Required work ▸
Copy the records exactly. Every line must match.

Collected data
BEGIN

(** ** The plan of a save *)

Notation plan := (plan_servers_for_executor routes current_slack slack_launcher).

Lemma try_fold_invariant {A B E} (I : A -> Prop) (f : A -> B -> result A E) l : forall a a',
  (forall a b a', b ∈ l -> I a -> f a b = Ok a' -> I a') -> I a -> try_fold f a l = Ok a' -> I a'.
Proof.
  induction l as [|b l IH]; intros a a' Hf Ha; cbn; [by intros [= <-]|].
  intros (x & Hx & Hl)%rbind_ok. eapply IH; [|by eapply Hf; [by left| |]|done].
  intros ? ? ? ?. apply Hf. by right.
Qed.

Lemma legacy_name_candidate current server n :
  legacy_name_for_server routes current_slack slack_launcher current server = Ok (Some n) ->
  legacy_candidate (name server) n = true.
Proof.
  unfold legacy_name_for_server. destruct (current !! _); [done|].
  destruct (List.filter _ _) as [|kv [|]] eqn:E; [done| |done]. intros [= <-].
  assert (In kv (List.filter (fun kv => legacy_candidate (name server) kv.1
     && definition_eqb (canonical_definition_for_server routes current_slack slack_launcher kv.1 kv.2) (definition server))
     (map_to_list current))) as Hin by (rewrite E; by left).
  apply filter_In in Hin as [_ Hc]. by apply andb_true_iff in Hc as [? _].
Qed.

(** One server of the request changes its own name, and removes a legacy name of it. *)
Lemma plan_server_step executor current next affected server next' affected' :
  plan_server routes current_slack slack_launcher executor current next affected server = Ok (next', affected') ->
  (forall n, n <> name server -> legacy_candidate (name server) n = false -> next' !! n = next !! n) /\
  (forall n, n <> name server -> next' !! n = next !! n \/ next' !! n = None) /\
  (is_valid_server_identifier (name server) = true ->
   (assigned executor server = true -> is_Some (next' !! name server) \/ next = next' /\ is_Some (current !! name server)) /\
   (assigned executor server = false -> next' !! name server = None)).
Proof.
  unfold plan_server. intros (legacy & Hl & H)%rbind_ok. apply map_err_ok in Hl.
  assert (forall l, legacy = Some l -> legacy_candidate (name server) l = true) as Hleg.
  { intros l ->. by eapply legacy_name_candidate. }
  assert (forall l n, legacy = Some l -> legacy_candidate (name server) n = false -> l <> n) as Hne.
  { intros l n Hll%Hleg Hn ->. congruence. }
  assert (forall l, legacy = Some l -> is_valid_server_identifier (name server) = true -> l <> name server) as Hnv.
  { intros l Hll Hv ->. apply Hleg in Hll. unfold legacy_candidate in Hll. by rewrite Hv in Hll. }
  assert (forall (x : gmap string Value) n, legacy_candidate (name server) n = false ->
    delete_some x legacy !! n = x !! n) as Hdel.
  { intros x n Hn. destruct legacy as [l|]; [|done]. cbn. apply lookup_delete_ne. by eapply Hne. }
  assert (forall (x : gmap string Value) (k n : string), delete k x !! n = x !! n \/ delete k x !! n = None) as Hor.
  { intros x k n. destruct (decide (k = n)) as [->|]; [right; apply lookup_delete_eq|left; by apply lookup_delete_ne]. }
  destruct (assigned executor server) eqn:Ha.
  - destruct (override_of server executor) as [o|] eqn:Ho; [|destruct (legacy ≫= _) as [[l e]|] eqn:Hle].
    + destruct (_ && _) eqn:Hb; [by apply andb_true_iff in Hb as [? _]|].
      apply rbind_ok in H as (e & _ & [= <- <-]). split_and!.
      * intros n Hn Hc. rewrite lookup_insert_ne by done. by apply Hdel.
      * intros n Hn. rewrite lookup_insert_ne by done. destruct legacy; [apply Hor|by left].
      * intros _. split; [|done]. intros _. left. rewrite lookup_insert_eq. eauto.
    + injection H as <- <-. apply bind_Some in Hle as (l' & -> & Hl'). apply fmap_Some in Hl' as (? & _ & [= -> ->]).
      split_and!.
      * intros n Hn Hc. rewrite lookup_insert_ne by done. apply lookup_delete_ne. by eapply Hne.
      * intros n Hn. rewrite lookup_insert_ne by done. apply Hor.
      * intros _. split; [|done]. intros _. left. rewrite lookup_insert_eq. eauto.
    + destruct (_ && _) eqn:Hb.
      * injection H as <- <-. split_and!; [done|by left|]. intros _. split; [|done]. intros _. right. split; [done|].
        apply andb_true_iff in Hb as [_ Hb]. unfold unchanged in Hb. destruct (current !! name server); [eauto|done].
      * apply rbind_ok in H as (e & _ & [= <- <-]). split_and!.
        -- intros n Hn Hc. rewrite lookup_insert_ne by done. by apply Hdel.
        -- intros n Hn. rewrite lookup_insert_ne by done. destruct legacy; [apply Hor|by left].
        -- intros _. split; [|done]. intros _. left. rewrite lookup_insert_eq. eauto.
  - destruct (next !! name server) as [x|] eqn:Hx; [|destruct legacy as [l|]]; injection H as <- <-.
    + split_and!; [by intros n Hn _; apply lookup_delete_ne|by intros n Hn; left; apply lookup_delete_ne|].
      intros _. split; [done|]. intros _. apply lookup_delete_eq.
    + split_and!; [intros n Hn Hc; apply lookup_delete_ne; by eapply Hne|intros n _; apply Hor|].
      intros Hv. split; [done|]. intros _. rewrite lookup_delete_ne; [done|]. by eapply Hnv.
    + split_and!; [done|by left|]. by intros _.
Qed.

END

Result ▸
(** ** The plan of a save *)

Notation plan := (plan_servers_for_executor routes current_slack slack_launcher).

Lemma try_fold_invariant {A B E} (I : A -> Prop) (f : A -> B -> result A E) l : forall a a',
  (forall a b a', b ∈ l -> I a -> f a b = Ok a' -> I a') -> I a -> try_fold f a l = Ok a' -> I a'.
Proof.
  induction l as [|b l IH]; intros a a' Hf Ha; cbn; [by intros [= <-]|].
  intros (x & Hx & Hl)%rbind_ok. eapply IH; [|by eapply Hf; [by left| |]|done].
  intros ? ? ? ?. apply Hf. by right.
Qed.

Lemma legacy_name_candidate current server n :
  legacy_name_for_server routes current_slack slack_launcher current server = Ok (Some n) ->
  legacy_candidate (name server) n = true.
Proof.
  unfold legacy_name_for_server. destruct (current !! _); [done|].
  destruct (List.filter _ _) as [|kv [|]] eqn:E; [done| |done]. intros [= <-].
  assert (In kv (List.filter (fun kv => legacy_candidate (name server) kv.1
     && definition_eqb (canonical_definition_for_server routes current_slack slack_launcher kv.1 kv.2) (definition server))
     (map_to_list current))) as Hin by (rewrite E; by left).
  apply filter_In in Hin as [_ Hc]. by apply andb_true_iff in Hc as [? _].
Qed.

(** One server of the request changes its own name, and removes a legacy name of it. *)
Lemma plan_server_step executor current next affected server next' affected' :
  plan_server routes current_slack slack_launcher executor current next affected server = Ok (next', affected') ->
  (forall n, n <> name server -> legacy_candidate (name server) n = false -> next' !! n = next !! n) /\
  (forall n, n <> name server -> next' !! n = next !! n \/ next' !! n = None) /\
  (is_valid_server_identifier (name server) = true ->
   (assigned executor server = true -> is_Some (next' !! name server) \/ next = next' /\ is_Some (current !! name server)) /\
   (assigned executor server = false -> next' !! name server = None)).
Proof.
  unfold plan_server. intros (legacy & Hl & H)%rbind_ok. apply map_err_ok in Hl.
  assert (forall l, legacy = Some l -> legacy_candidate (name server) l = true) as Hleg.
  { intros l ->. by eapply legacy_name_candidate. }
  assert (forall l n, legacy = Some l -> legacy_candidate (name server) n = false -> l <> n) as Hne.
  { intros l n Hll%Hleg Hn ->. congruence. }
  assert (forall l, legacy = Some l -> is_valid_server_identifier (name server) = true -> l <> name server) as Hnv.
  { intros l Hll Hv ->. apply Hleg in Hll. unfold legacy_candidate in Hll. by rewrite Hv in Hll. }
  assert (forall (x : gmap string Value) n, legacy_candidate (name server) n = false ->
    delete_some x legacy !! n = x !! n) as Hdel.
  { intros x n Hn. destruct legacy as [l|]; [|done]. cbn. apply lookup_delete_ne. by eapply Hne. }
  assert (forall (x : gmap string Value) (k n : string), delete k x !! n = x !! n \/ delete k x !! n = None) as Hor.
  { intros x k n. destruct (decide (k = n)) as [->|]; [right; apply lookup_delete_eq|left; by apply lookup_delete_ne]. }
  destruct (assigned executor server) eqn:Ha.
  - destruct (override_of server executor) as [o|] eqn:Ho; [|destruct (legacy ≫= _) as [[l e]|] eqn:Hle].
    + destruct (_ && _) eqn:Hb; [by apply andb_true_iff in Hb as [? _]|].
      apply rbind_ok in H as (e & _ & [= <- <-]). split_and!.
      * intros n Hn Hc. rewrite lookup_insert_ne by done. by apply Hdel.
      * intros n Hn. rewrite lookup_insert_ne by done. destruct legacy; [apply Hor|by left].
      * intros _. split; [|done]. intros _. left. rewrite lookup_insert_eq. eauto.
    + injection H as <- <-. apply bind_Some in Hle as (l' & -> & Hl'). apply fmap_Some in Hl' as (? & _ & [= -> ->]).
      split_and!.
      * intros n Hn Hc. rewrite lookup_insert_ne by done. apply lookup_delete_ne. by eapply Hne.
      * intros n Hn. rewrite lookup_insert_ne by done. apply Hor.
      * intros _. split; [|done]. intros _. left. rewrite lookup_insert_eq. eauto.
    + destruct (_ && _) eqn:Hb.
      * injection H as <- <-. split_and!; [done|by left|]. intros _. split; [|done]. intros _. right. split; [done|].
        apply andb_true_iff in Hb as [_ Hb]. unfold unchanged in Hb. destruct (current !! name server); [eauto|done].
      * apply rbind_ok in H as (e & _ & [= <- <-]). split_and!.
        -- intros n Hn Hc. rewrite lookup_insert_ne by done. by apply Hdel.
        -- intros n Hn. rewrite lookup_insert_ne by done. destruct legacy; [apply Hor|by left].
        -- intros _. split; [|done]. intros _. left. rewrite lookup_insert_eq. eauto.
  - destruct (next !! name server) as [x|] eqn:Hx; [|destruct legacy as [l|]]; injection H as <- <-.
    + split_and!; [by intros n Hn _; apply lookup_delete_ne|by intros n Hn; left; apply lookup_delete_ne|].
      intros _. split; [done|]. intros _. apply lookup_delete_eq.
    + split_and!; [intros n Hn Hc; apply lookup_delete_ne; by eapply Hne|intros n _; apply Hor|].
      intros Hv. split; [done|]. intros _. rewrite lookup_delete_ne; [done|]. by eapply Hnv.
    + split_and!; [done|by left|]. by intros _.
Qed.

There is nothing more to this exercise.